Data records

Lemma wf_run_job r o jobs s :
  wf s → microtasks s = (r, o) :: jobs →
  wf (run_job (r, o) (set_microtasks jobs s)).
Proof.
  intros Hwf Hq.
  destruct (wf_pop _ _ _ Hwf Hq) as (Hwf0 & Hok & (k & Hk & Hdk) & Hfresh & Hhs).
  set (s0 := set_microtasks jobs s) in *.
  assert (Hk0 : kind_of (r_derived r) s0 = Some k) by done.
  destruct r as [cb d]. simpl in *.
  assert (Hpass : ∀ reason, wf (settle d (Rejected reason) s0))
    by (intros; by apply wf_settle).
  unfold run_job.
  destruct cb, o as [v | reason]; try apply Hpass.
  - (* CbConnected, fulfilled *)
    apply wf_settle; [| done].
    eapply wf_channel; [done | done | done | done | simpl; auto ..].
  - (* CbHandshakeFailed, fulfilled: passed through *)
    apply wf_settle; [done |]. intros. by apply Hok.
  - (* CbHandshakeFailed, rejected *)
    destruct k; try done.
    set (s1 := set_connecting false s0).
    assert (wf s1) as Hwf1
      by (eapply wf_channel; [done | done | done | done | simpl; auto ..]).
    pose proof (wf_new_promise KRejection
                  (Settled (Rejected TIMEOUT_HANDSHAKE)) s1 Hwf1
                  ltac:(done) ltac:(by eexists)) as Hwf2.
    change (wf (adopt d (length (promises s1))
                  (new_promise KRejection
                     (Settled (Rejected TIMEOUT_HANDSHAKE)) s1).2)).
    apply (wf_adopt _ _ KWhenReady); [done | | by right | |].
    + rewrite kind_of_new_promise_old; [done | by eexists].
    + by rewrite all_reactions_new_promise.
    + right. apply kind_of_new_promise_new.
  - (* CbSend, fulfilled *)
    destruct k; try done.
    rewrite _sendMessage_unfold.
    apply (wf_adopt _ _ KMessage); [| | by left | |].
    + apply wf_after_call; [done |]. intros _ _. by apply Hok.
    + rewrite kind_of_after_call_old; [done | by eexists].
    + by rewrite all_reactions_after_call.
    + left. split; [| done]. apply kind_of_after_call_new.
  - (* CbReply, fulfilled *)
    destruct k; try done.
    unfold _sendMessageCallback.
    destruct (postMessage _ s0) as [s1 | err] eqn:Ep; [| by apply wf_settle].
    apply wf_settle.
    + eapply wf_postMessage; [done | done |].
      intros Hm. by apply not_is_message_reply in Hm.
    + intros pr v' Hpr _ _ Hg.
      unfold postMessage in Ep. destruct (parent (cfg s0)); [| done].
      injection Ep as <-. simpl in Hpr.
      unfold kind_of, s0 in Hk0. simpl in Hk0.
      rewrite Hpr in Hk0. injection Hk0 as Hk0.
      rewrite Hk0 in Hg. by destruct Hg.
  - (* CbAdopt, fulfilled *)
    apply wf_settle; [done |].
    intros pr v' Hpr _ _ Hg. unfold job_ok in Hok. simpl in Hok.
    unfold kind_of in Hok. unfold s0 in Hpr. simpl in Hok, Hpr.
    rewrite Hpr in Hok.
    injection Hok as Hok. rewrite Hok in Hg. by destruct Hg.
  - (* the job of a promise resolved with the promise q *)
    unfold job_ok in Hok. cbn in Hok.
    assert (∃ prq, promises s0 !! q = Some prq) as [prq Hprq].
    { destruct Hok as [[Hkq _] | Hkq]; unfold kind_of in Hkq;
        apply fmap_Some in Hkq as (prq & ? & _); by exists prq. }
    assert (Hkq : kind_of q s0 = Some (kind prq))
      by (unfold kind_of; by rewrite Hprq).
    change (kind_of q s) with (kind_of q s0) in Hok.
    change (kind_of d s) with (kind_of d s0) in Hok.
    rewrite Hkq, Hk0 in Hok.
    eapply (wf_subscribe _ _ _ k prq); try done.
    + intros Hpend. destruct Hok as [[[= Hc] [= ->]] | [= Hr]].
      * by rewrite Hc.
      * destruct (wf_rejections s0 Hwf0 q prq Hprq) as [reason Hst];
          [done | congruence].
    + intros v' Hful. unfold job_ok. cbn. rewrite Hk0.
      destruct Hok as [[_ [= ->]] | [= Hr]]; [done |].
      destruct (wf_rejections s0 Hwf0 q prq Hprq) as [reason Hst];
        [done | congruence].
  - (* never queued with a rejection *)
    done.
Qed.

What to produce »
Please retype, with no changes, the lines that run from the first line of the entries to the line with "(Settled (Rejected TIMEOUT_HANDSHAKE)) s1 Hwf1", both ends included.

Response area »
Lemma wf_run_job r o jobs s :
  wf s → microtasks s = (r, o) :: jobs →
  wf (run_job (r, o) (set_microtasks jobs s)).
Proof.
  intros Hwf Hq.
  destruct (wf_pop _ _ _ Hwf Hq) as (Hwf0 & Hok & (k & Hk & Hdk) & Hfresh & Hhs).
  set (s0 := set_microtasks jobs s) in *.
  assert (Hk0 : kind_of (r_derived r) s0 = Some k) by done.
  destruct r as [cb d]. simpl in *.
  assert (Hpass : ∀ reason, wf (settle d (Rejected reason) s0))
    by (intros; by apply wf_settle).
  unfold run_job.
  destruct cb, o as [v | reason]; try apply Hpass.
  - (* CbConnected, fulfilled *)
    apply wf_settle; [| done].
    eapply wf_channel; [done | done | done | done | simpl; auto ..].
  - (* CbHandshakeFailed, fulfilled: passed through *)
    apply wf_settle; [done |]. intros. by apply Hok.
  - (* CbHandshakeFailed, rejected *)
    destruct k; try done.
    set (s1 := set_connecting false s0).
    assert (wf s1) as Hwf1
      by (eapply wf_channel; [done | done | done | done | simpl; auto ..]).
    pose proof (wf_new_promise KRejection
                  (Settled (Rejected TIMEOUT_HANDSHAKE)) s1 Hwf1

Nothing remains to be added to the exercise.